YOUR OBJECTIVE = Search the listing below for the line containing "(* ===== verification/System.v ===== *)". From there through the line containing "Record file := mk_file", transcribe every line exactly, both ends included.

INFORMATION =

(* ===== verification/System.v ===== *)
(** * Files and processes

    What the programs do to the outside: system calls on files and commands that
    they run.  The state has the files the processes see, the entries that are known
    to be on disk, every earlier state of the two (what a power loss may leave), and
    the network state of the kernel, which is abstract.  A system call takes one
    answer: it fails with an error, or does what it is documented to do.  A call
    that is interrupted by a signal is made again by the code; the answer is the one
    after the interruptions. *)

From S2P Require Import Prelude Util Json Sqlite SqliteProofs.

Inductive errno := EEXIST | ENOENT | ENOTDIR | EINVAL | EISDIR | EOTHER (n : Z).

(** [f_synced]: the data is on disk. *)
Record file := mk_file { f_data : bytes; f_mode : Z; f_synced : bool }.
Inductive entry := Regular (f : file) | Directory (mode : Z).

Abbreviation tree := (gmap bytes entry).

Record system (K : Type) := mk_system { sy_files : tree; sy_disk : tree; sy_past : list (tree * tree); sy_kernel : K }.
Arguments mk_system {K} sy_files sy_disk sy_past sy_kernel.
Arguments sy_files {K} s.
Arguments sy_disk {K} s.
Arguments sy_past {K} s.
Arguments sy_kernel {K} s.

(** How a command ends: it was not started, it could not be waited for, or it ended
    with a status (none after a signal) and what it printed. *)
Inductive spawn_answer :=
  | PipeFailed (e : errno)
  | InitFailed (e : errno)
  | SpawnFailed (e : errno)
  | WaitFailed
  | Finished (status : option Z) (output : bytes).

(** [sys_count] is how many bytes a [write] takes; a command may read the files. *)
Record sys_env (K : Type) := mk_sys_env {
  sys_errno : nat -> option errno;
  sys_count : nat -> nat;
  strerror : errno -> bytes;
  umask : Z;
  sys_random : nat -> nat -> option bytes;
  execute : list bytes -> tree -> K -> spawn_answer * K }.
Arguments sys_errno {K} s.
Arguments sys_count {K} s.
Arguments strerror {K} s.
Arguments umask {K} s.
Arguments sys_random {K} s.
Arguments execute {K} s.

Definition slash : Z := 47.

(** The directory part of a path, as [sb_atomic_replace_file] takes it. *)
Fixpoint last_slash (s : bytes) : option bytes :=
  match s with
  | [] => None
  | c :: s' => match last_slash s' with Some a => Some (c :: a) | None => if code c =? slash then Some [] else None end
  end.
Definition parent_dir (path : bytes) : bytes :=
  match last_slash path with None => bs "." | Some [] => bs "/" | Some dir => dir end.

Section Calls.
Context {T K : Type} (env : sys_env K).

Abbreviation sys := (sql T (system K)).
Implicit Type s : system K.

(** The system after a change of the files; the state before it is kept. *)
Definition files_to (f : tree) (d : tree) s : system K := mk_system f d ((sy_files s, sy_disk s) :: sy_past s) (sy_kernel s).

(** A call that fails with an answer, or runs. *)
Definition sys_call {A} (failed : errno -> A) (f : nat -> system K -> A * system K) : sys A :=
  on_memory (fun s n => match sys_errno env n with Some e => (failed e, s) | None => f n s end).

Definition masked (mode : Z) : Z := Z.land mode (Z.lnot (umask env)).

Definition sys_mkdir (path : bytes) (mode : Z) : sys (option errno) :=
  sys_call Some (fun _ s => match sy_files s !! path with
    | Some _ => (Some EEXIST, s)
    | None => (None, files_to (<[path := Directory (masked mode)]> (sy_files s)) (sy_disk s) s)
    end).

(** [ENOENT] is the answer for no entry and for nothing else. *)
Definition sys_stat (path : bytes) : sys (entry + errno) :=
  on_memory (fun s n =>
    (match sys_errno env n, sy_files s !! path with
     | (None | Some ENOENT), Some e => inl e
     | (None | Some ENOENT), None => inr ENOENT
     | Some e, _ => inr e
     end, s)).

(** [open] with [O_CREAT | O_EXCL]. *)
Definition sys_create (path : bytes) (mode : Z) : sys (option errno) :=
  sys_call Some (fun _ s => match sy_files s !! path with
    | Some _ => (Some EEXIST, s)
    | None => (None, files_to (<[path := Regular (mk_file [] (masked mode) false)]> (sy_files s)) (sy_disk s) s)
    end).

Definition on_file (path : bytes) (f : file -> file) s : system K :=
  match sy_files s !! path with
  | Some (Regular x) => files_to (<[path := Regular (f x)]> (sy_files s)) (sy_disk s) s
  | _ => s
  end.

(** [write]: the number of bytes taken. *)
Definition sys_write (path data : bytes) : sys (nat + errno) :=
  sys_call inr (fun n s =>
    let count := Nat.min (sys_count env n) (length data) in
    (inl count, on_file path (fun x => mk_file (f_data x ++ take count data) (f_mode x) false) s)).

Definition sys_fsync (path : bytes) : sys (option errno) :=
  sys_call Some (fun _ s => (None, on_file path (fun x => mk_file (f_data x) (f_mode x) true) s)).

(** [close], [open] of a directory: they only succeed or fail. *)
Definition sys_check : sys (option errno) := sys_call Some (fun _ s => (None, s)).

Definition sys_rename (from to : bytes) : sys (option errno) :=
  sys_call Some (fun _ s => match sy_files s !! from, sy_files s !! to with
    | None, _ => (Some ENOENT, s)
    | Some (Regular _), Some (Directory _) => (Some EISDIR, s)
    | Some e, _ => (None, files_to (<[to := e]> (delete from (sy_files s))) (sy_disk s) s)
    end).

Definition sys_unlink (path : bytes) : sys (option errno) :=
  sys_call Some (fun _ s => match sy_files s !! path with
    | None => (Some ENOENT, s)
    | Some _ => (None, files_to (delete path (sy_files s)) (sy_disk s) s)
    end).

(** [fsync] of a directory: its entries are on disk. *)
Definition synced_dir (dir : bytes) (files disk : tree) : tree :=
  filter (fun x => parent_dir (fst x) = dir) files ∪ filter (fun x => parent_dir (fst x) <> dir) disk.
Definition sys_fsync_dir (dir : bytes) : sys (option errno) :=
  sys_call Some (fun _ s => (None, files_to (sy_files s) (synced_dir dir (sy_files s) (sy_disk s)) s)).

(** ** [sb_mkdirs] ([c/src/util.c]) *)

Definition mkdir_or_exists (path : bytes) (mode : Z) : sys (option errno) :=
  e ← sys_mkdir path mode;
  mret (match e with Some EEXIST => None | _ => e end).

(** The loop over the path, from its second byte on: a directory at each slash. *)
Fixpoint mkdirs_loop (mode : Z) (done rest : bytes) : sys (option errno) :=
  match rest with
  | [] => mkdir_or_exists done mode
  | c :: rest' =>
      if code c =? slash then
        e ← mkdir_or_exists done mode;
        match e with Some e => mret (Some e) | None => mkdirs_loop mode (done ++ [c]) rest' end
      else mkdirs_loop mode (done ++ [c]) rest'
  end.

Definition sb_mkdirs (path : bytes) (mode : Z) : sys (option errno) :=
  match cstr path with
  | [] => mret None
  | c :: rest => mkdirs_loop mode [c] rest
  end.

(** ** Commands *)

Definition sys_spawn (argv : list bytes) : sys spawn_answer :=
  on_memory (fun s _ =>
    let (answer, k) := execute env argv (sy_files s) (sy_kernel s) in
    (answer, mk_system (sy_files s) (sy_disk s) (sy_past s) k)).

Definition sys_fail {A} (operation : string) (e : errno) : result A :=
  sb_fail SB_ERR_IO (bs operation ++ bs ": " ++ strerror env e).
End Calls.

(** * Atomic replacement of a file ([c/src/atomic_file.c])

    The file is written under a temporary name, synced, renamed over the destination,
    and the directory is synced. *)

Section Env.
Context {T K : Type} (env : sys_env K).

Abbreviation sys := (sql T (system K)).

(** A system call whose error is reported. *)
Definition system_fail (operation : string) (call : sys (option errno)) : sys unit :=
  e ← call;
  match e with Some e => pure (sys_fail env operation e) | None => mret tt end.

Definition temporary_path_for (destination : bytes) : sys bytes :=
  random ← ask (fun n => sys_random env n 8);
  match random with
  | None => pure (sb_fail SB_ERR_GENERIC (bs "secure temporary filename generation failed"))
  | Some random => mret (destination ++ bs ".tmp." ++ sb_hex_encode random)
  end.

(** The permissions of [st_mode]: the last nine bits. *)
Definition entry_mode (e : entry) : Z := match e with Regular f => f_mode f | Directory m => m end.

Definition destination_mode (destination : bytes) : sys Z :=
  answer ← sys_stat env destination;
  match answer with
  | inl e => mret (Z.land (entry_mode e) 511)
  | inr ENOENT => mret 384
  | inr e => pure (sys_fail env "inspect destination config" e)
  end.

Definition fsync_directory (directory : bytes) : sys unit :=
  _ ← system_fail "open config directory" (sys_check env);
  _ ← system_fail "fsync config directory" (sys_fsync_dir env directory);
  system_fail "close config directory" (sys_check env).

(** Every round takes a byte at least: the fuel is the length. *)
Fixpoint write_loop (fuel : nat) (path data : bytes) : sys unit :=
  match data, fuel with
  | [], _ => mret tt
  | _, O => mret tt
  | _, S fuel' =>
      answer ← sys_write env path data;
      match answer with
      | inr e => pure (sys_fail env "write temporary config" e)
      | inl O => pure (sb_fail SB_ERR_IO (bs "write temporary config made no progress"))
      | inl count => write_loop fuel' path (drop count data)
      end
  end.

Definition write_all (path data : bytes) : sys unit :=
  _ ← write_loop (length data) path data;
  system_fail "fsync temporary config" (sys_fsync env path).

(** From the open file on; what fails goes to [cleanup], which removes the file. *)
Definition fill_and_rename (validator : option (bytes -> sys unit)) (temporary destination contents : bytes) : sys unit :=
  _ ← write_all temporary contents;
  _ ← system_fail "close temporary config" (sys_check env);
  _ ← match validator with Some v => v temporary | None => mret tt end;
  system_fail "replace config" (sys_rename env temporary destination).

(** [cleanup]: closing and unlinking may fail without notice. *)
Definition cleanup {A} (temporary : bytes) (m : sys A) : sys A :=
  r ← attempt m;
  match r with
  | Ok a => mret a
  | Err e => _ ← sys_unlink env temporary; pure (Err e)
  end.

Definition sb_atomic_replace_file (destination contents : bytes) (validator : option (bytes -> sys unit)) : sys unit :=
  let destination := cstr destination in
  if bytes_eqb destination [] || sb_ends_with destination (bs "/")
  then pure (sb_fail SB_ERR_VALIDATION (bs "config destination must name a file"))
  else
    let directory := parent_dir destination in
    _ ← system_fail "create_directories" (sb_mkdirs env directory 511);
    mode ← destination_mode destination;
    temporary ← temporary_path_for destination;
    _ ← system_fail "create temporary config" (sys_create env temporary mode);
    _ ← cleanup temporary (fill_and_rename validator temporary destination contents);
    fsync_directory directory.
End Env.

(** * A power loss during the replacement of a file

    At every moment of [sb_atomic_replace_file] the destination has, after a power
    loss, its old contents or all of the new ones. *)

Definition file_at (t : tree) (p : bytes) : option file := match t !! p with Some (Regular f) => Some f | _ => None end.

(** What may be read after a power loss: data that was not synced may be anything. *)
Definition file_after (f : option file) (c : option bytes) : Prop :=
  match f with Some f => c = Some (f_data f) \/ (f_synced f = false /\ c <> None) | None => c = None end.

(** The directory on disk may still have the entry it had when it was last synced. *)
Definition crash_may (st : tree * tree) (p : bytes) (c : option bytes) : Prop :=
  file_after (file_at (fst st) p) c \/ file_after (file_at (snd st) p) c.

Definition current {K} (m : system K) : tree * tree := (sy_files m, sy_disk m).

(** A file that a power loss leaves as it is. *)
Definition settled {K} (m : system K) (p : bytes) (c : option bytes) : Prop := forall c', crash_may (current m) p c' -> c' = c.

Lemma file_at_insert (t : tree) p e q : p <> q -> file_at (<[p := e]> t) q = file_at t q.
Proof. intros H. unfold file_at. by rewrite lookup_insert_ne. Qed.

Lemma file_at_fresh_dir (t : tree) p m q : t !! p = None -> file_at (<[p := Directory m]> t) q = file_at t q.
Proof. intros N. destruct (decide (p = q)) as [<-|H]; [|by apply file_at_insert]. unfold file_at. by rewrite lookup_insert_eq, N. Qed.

* * *

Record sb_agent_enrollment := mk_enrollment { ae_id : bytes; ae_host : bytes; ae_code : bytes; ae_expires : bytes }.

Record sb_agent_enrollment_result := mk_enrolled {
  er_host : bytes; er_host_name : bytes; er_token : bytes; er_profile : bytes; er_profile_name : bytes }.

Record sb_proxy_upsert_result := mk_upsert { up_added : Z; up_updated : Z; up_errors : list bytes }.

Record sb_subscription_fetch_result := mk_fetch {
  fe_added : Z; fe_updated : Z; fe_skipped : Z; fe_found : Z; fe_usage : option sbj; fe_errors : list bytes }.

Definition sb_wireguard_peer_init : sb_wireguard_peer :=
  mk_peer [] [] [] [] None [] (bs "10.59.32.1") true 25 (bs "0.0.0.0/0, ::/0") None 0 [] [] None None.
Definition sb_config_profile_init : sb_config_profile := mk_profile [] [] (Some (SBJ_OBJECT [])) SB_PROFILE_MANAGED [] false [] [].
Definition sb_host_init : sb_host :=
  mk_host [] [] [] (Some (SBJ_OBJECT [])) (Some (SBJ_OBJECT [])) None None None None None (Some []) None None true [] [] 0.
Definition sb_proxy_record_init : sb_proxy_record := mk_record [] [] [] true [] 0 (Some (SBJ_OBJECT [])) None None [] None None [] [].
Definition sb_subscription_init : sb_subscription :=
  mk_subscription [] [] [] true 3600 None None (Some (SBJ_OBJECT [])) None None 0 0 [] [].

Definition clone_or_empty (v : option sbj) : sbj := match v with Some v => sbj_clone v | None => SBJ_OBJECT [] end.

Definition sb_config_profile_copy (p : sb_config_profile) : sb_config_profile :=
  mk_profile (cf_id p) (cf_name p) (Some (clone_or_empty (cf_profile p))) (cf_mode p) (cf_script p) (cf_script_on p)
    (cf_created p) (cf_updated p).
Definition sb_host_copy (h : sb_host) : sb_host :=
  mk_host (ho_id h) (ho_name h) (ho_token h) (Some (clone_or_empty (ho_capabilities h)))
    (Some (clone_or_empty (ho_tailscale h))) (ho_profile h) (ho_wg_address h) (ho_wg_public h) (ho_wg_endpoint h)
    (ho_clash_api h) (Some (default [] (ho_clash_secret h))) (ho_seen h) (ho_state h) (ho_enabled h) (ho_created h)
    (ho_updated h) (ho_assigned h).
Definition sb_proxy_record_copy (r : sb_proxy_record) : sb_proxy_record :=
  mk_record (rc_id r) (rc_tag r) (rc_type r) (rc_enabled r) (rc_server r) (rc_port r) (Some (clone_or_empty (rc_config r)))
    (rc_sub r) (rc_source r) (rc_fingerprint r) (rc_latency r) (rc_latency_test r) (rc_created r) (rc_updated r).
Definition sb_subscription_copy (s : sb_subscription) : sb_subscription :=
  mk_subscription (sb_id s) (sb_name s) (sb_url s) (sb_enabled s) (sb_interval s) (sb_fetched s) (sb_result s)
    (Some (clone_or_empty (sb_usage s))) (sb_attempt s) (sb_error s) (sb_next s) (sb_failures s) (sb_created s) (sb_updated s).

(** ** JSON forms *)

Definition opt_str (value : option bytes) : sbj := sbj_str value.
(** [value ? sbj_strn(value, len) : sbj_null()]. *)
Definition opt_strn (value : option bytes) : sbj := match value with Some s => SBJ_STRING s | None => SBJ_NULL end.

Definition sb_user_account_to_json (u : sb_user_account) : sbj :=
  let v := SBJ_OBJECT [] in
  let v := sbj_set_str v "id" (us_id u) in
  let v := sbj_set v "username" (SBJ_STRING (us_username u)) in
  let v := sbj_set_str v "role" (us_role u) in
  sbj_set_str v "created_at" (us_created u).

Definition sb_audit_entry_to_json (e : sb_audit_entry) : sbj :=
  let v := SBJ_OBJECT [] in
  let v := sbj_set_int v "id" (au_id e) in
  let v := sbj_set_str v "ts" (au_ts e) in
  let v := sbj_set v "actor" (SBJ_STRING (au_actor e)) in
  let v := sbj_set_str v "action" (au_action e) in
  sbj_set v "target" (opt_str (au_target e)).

---

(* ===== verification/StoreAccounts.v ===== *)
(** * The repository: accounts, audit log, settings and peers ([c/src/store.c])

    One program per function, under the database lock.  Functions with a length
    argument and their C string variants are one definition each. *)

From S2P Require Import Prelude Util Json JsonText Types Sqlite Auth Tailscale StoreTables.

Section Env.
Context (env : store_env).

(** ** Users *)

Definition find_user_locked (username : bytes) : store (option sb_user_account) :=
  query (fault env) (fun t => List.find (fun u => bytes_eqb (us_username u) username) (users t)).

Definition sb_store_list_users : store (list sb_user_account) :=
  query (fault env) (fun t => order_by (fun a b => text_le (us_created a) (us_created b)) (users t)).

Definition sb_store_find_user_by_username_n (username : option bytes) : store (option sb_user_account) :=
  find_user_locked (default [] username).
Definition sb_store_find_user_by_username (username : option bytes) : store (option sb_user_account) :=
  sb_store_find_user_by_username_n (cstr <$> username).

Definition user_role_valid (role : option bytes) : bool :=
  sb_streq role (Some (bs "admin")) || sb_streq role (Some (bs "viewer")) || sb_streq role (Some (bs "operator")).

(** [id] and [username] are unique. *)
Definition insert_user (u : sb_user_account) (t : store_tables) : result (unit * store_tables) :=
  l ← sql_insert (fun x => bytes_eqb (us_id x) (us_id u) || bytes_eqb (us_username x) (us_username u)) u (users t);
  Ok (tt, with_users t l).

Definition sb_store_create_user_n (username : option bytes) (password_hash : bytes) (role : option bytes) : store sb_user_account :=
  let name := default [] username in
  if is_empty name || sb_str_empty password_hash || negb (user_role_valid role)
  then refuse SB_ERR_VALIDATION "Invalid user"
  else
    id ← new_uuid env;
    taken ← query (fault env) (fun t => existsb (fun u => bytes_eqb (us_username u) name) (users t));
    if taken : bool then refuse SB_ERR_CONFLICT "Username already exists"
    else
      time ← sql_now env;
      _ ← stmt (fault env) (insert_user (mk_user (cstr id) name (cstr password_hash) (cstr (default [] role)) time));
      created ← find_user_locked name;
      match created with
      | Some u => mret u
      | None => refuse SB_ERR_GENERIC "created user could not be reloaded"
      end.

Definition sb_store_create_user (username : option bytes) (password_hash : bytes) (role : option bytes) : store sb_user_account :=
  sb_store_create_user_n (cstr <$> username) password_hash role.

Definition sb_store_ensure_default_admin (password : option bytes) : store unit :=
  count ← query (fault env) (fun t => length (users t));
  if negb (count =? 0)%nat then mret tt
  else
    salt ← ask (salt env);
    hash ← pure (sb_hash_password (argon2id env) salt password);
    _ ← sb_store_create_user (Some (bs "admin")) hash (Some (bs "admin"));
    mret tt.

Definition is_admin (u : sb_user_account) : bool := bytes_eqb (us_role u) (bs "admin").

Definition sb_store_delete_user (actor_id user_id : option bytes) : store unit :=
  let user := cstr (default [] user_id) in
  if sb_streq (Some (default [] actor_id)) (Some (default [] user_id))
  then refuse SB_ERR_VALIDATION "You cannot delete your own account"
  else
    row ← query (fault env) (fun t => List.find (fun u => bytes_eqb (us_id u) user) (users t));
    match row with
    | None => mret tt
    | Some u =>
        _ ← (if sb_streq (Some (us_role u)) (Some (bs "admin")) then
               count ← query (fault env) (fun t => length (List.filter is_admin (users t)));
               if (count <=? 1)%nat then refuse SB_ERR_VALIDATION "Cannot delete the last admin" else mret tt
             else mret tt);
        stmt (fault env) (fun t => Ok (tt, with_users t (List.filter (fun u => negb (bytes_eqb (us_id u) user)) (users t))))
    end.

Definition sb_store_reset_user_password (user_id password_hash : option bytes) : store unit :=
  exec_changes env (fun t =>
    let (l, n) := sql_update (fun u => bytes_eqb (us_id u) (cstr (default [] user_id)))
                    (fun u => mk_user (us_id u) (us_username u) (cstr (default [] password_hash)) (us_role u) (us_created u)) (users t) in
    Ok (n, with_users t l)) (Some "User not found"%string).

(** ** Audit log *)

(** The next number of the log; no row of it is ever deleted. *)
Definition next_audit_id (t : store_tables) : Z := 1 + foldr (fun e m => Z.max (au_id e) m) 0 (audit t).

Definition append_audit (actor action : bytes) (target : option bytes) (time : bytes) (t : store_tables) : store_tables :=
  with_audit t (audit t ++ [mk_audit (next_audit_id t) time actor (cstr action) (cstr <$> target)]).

WRITTEN ANSWER =
(* ===== verification/System.v ===== *)
(** * Files and processes

    What the programs do to the outside: system calls on files and commands that
    they run.  The state has the files the processes see, the entries that are known
    to be on disk, every earlier state of the two (what a power loss may leave), and
    the network state of the kernel, which is abstract.  A system call takes one
    answer: it fails with an error, or does what it is documented to do.  A call
    that is interrupted by a signal is made again by the code; the answer is the one
    after the interruptions. *)

From S2P Require Import Prelude Util Json Sqlite SqliteProofs.

Inductive errno := EEXIST | ENOENT | ENOTDIR | EINVAL | EISDIR | EOTHER (n : Z).

(** [f_synced]: the data is on disk. *)
Record file := mk_file { f_data : bytes; f_mode : Z; f_synced : bool }.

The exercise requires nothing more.